WORK TASK —
Scan the records below and copy every line that contains the string "outcome".

MATERIAL PROVIDED —
(* ===== verification/Credentials.v ===== *)
(** * The credential store of the ayato client (ayato/client/auth/store)

    A registry file, a file of credential modes and the keyring of the system, which are written
    one after the other.  Every read and write may fail, a write before or after its effect,
    and the process may stop at any of them: a script of faults says which.  Operations run
    under a lock shared by all processes; a file that cannot be decoded is a failed read. *)

From S2P Require Import Prelude GoStrings.

(** ** State *)

(** [credential_state.go]: where the tokens of a server are read from. *)
Definition credentialSourceKeyring : string := "keyring".
Definition credentialSourceFile : string := "file".
Definition credentialSourceNone : string := "none".

Record credentialMode := mkMode { Access : string; Refresh : string }.

Definition no_credentials : credentialMode := mkMode credentialSourceNone credentialSourceNone.

Definition validCredentialSource (src : string) (allowFile : bool) : bool :=
  bool_decide (src = credentialSourceNone) || bool_decide (src = credentialSourceKeyring)
  || allowFile && bool_decide (src = credentialSourceFile).

Definition valid_mode (m : credentialMode) : bool := validCredentialSource (Access m) true && validCredentialSource (Refresh m) false.

(** [registry.go] *)
Record StoredEndpoint := mkEndpoint { Username : string; AccessToken : string }.
Record Registry := mkRegistry { Default : string; Endpoints : gmap string StoredEndpoint }.

Definition NewRegistry : Registry := mkRegistry "" ∅.
Definition no_endpoint : StoredEndpoint := mkEndpoint "" "".

(** The registry file, the modes file and the keyring. *)
Record data := mkData { db : Registry; modes : gmap string credentialMode; ring : gmap string string }.

(** ** Programs with faults *)
Inductive fault := Fine | FailBefore | FailAfter | StopBefore | StopAfter.

Inductive outcome (A : Type) := Ret (a : A) | Fail (e : string) | Stopped.
Arguments Ret {A} a.
Arguments Fail {A} e.
Arguments Stopped {A}.

Definition M (A : Type) : Type := data * list fault → outcome A * (data * list fault).

#[export] Instance M_ret : MRet M := λ A a w, (Ret a, w).
#[export] Instance M_bind : MBind M := λ A B f m w,
  match m w with (Ret a, w) => f a w | (Fail e, w) => (Fail e, w) | (Stopped, w) => (Stopped, w) end.

Definition fail {A} (e : string) : M A := λ w, (Fail e, w).

Definition next (sc : list fault) : fault * list fault := match sc with f :: sc => (f, sc) | [] => (Fine, []) end.

Definition read_op {A} (e : string) (f : data → A) : M A := λ '(d, sc),
  match next sc with
  | (Fine, sc) => (Ret (f d), (d, sc))
  | (FailBefore, sc) | (FailAfter, sc) => (Fail e, (d, sc))
  | (StopBefore, sc) | (StopAfter, sc) => (Stopped, (d, sc))
  end.

Definition write_op (e : string) (g : data → data) : M unit := λ '(d, sc),
  match next sc with
  | (Fine, sc) => (Ret tt, (g d, sc))
  | (FailBefore, sc) => (Fail e, (d, sc))
  | (FailAfter, sc) => (Fail e, (g d, sc))
  | (StopBefore, sc) => (Stopped, (d, sc))
  | (StopAfter, sc) => (Stopped, (g d, sc))
  end.

(** The error of a call as a value. *)
Definition attempt (m : M unit) : M (option string) := λ w,
  match m w with (Ret _, w) => (Ret None, w) | (Fail e, w) => (Ret (Some e), w) | (Stopped, w) => (Stopped, w) end.

(** ** [keyring.go] *)
Definition refresh_key (server : string) : string := server +:+ String "000" "refresh".

Definition ring_set (key token : string) : M unit :=
  write_op "set in OS keyring" (λ d, mkData (db d) (modes d) (<[key := token]> (ring d))).
Definition ring_delete (key : string) : M unit :=
  write_op "remove from OS keyring" (λ d, mkData (db d) (modes d) (delete key (ring d))).
Definition ring_get (key : string) : M (option string) := read_op "read from OS keyring" (λ d, ring d !! key).

Definition forgetAccessToken (server : string) : M unit := ring_delete server.
Definition forgetRefreshToken (server : string) : M unit := ring_delete (refresh_key server).

Definition forgetKeyringTokensBestEffort (server : string) : M unit :=
  _ ← attempt (forgetAccessToken server); _ ← attempt (forgetRefreshToken server); mret tt.

(** A keyring that does not take the access token leaves it to the registry. *)
Definition storeAccessToken (server token : string) : M bool :=
  if decide (token = "") then _ ← forgetAccessToken server; mret false
  else err ← attempt (ring_set server token); mret (match err with None => true | Some _ => false end).

Definition storeRefreshToken (server token : string) : M bool :=
  if decide (token = "") then _ ← forgetRefreshToken server; mret false
  else _ ← ring_set (refresh_key server) token; mret true.

(** ** [credential_state.go] *)
Definition loadCredentialMode (server : string) : M (option credentialMode) :=
  state ← read_op "read credential state" modes;
  match state !! server with
  | None => mret None
  | Some m => if valid_mode m then mret (Some m) else fail ("invalid credential mode for " +:+ server)
  end.

Definition saveCredentialMode (server : string) (m : credentialMode) : M unit :=
  if bool_decide (server = "") || negb (valid_mode m) then fail "invalid credential mode"
  else
    _ ← read_op "read credential state" (λ _, tt);
    write_op "save credential state" (λ d, mkData (db d) (<[server := m]> (modes d)) (ring d)).

Definition withCredentialMutation {A} (operation : M A) : M A := _ ← read_op "lock credential mutation" (λ _, tt); operation.

(** An empty token is no token: [WrapErr] of no error is none. *)
Definition loadAccessTokenFromKeyring (server : string) : M string := token ← ring_get server; mret (default "" token).

Definition loadAccessToken (server fileFallback : string) : M string :=
  mode ← loadCredentialMode server;
  match mode with
  | Some m =>
      if decide (Access m = credentialSourceNone) then mret ""
      else if decide (Access m = credentialSourceFile) then mret fileFallback
      else loadAccessTokenFromKeyring server
  | None => if decide (fileFallback = "") then loadAccessTokenFromKeyring server else mret fileFallback
  end.

Definition loadRefreshToken (server : string) : M string :=
  mode ← loadCredentialMode server;
  if bool_decide (Refresh <$> mode = Some credentialSourceNone) then mret ""
  else token ← ring_get (refresh_key server); mret (default "" token).

(** ** [store.go] *)
Definition readDB : M Registry := read_op "read server database" db.
Definition saveDB (r : Registry) : M unit := write_op "save server database" (λ d, mkData r (modes d) (ring d)).

Record Endpoint := mkResolved { e_URL : string; e_Username : string; e_AccessToken : string }.

(** A token that cannot be loaded is refused: the endpoint has none. *)
Definition Resolve (name : string) : M Endpoint :=
  r ← readDB;
  let name := if decide (name = "") then Default r else name in
  if decide (name = "") then fail "no server specified and no default server is set"
  else
    match Endpoints r !! name with
    | None => fail "server not found"
    | Some e =>
        λ w, match loadAccessToken name (AccessToken e) w with
             | (Ret t, w) => (Ret (mkResolved name (Username e) t), w)
             | (Fail _, w) => (Ret (mkResolved name (Username e) ""), w)
             | (Stopped, w) => (Stopped, w)
             end
    end.

Definition ListEndpoints : M (list (string * string * bool)) :=
  r ← readDB;
  mret (map (λ name, (name, default "" (Username <$> Endpoints r !! name), bool_decide (Default r = name)))
    (sort_strings (elements (dom (Endpoints r))))).

Definition Names (prefix : string) : M (list string) := λ w,
  match ListEndpoints w with
  | (Ret l, w) => (Ret (filter (λ name, String.prefix prefix name = true) (map (λ '(url, _, _), url) l)), w)
  | (Fail _, w) => (Ret [], w)
  | (Stopped, w) => (Stopped, w)
  end.

Definition with_username (username : string) (e : StoredEndpoint) : StoredEndpoint :=
  if decide (username = "") then e else mkEndpoint username (AccessToken e).

Definition set_endpoint (server : string) (e : StoredEndpoint) (r : Registry) : Registry :=
  mkRegistry (Default r) (<[server := e]> (Endpoints r)).

Definition endpoint (r : Registry) (server : string) : StoredEndpoint := default no_endpoint (Endpoints r !! server).

Definition SaveEndpoint (server username : string) : M unit :=
  withCredentialMutation (r ← readDB; saveDB (set_endpoint server (with_username username (endpoint r server)) r)).

(** The tokens are written while the mode says that there are none. *)
Definition store_access (server username access : string) (r : Registry) : M string :=
  stored ← storeAccessToken server access;
  let e := with_username username (endpoint r server) in
  _ ← saveDB (set_endpoint server (mkEndpoint (Username e) (if stored : bool then "" else access)) r);
  mret (if stored : bool then credentialSourceKeyring else credentialSourceFile).

Definition saveStaticToken (server username access : string) : M unit :=
  r ← readDB;
  if decide (access = "") then
    _ ← saveCredentialMode server no_credentials;
    _ ← saveDB (set_endpoint server (mkEndpoint (Username (with_username username (endpoint r server))) "") r);
    forgetKeyringTokensBestEffort server
  else
    _ ← saveCredentialMode server no_credentials;
    src ← store_access server username access r;
    _ ← saveCredentialMode server (mkMode src credentialSourceNone);
    _ ← attempt (forgetRefreshToken server);
    if decide (src = credentialSourceFile) then _ ← attempt (forgetAccessToken server); mret tt else mret tt.

Definition SaveStaticToken (server username access : string) : M unit := withCredentialMutation (saveStaticToken server username access).

Definition saveTokens (server username access refresh : string) : M unit :=
  r ← readDB;
  _ ← saveCredentialMode server no_credentials;
  refreshStored ← storeRefreshToken server refresh;
  if negb refreshStored then mret tt (* [WrapErr] of no error is none *)
  else
    src ← store_access server username access r;
    saveCredentialMode server (mkMode src credentialSourceKeyring).

Definition SaveTokens (server username access refresh : string) : M unit :=
  if decide (access = "" ∨ refresh = "") then fail "OAuth token pair must contain both access and refresh tokens"
  else withCredentialMutation (saveTokens server username access refresh).

Definition clearCredentials (r : Registry) (server : string) (clearUsername : bool) : M unit :=
  match Endpoints r !! server with
  | None => fail "server not found"
  | Some e =>
      _ ← saveCredentialMode server no_credentials;
      _ ← saveDB (set_endpoint server (mkEndpoint (if clearUsername then "" else Username e) "") r);
      forgetKeyringTokensBestEffort server
  end.

Definition ClearCredentials (server : string) (clearUsername : bool) : M unit :=
  withCredentialMutation (r ← readDB; clearCredentials r server clearUsername).

Definition RemoveEndpoint (server : string) : M unit :=
  withCredentialMutation
    (r ← readDB;
     _ ← saveCredentialMode server no_credentials;
     _ ← saveDB (mkRegistry (if decide (Default r = server) then "" else Default r) (delete server (Endpoints r)));
     forgetKeyringTokensBestEffort server).

Definition SetDefault (server : string) : M unit :=
  withCredentialMutation
    (r ← readDB;
     match Endpoints r !! server with
     | None => fail "server not found"
     | Some _ => saveDB (mkRegistry server (Endpoints r))
     end).

(** *** Snapshots *)
Record CredentialSnapshot := mkSnapshot { s_Server : string; s_Username : string; s_Access : string; s_Refresh : string; revision : string }.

RESPONSE FOR THIS EXERCISE —
Inductive outcome (A : Type) := Ret (a : A) | Fail (e : string) | Stopped.
Definition M (A : Type) : Type := data * list fault → outcome A * (data * list fault).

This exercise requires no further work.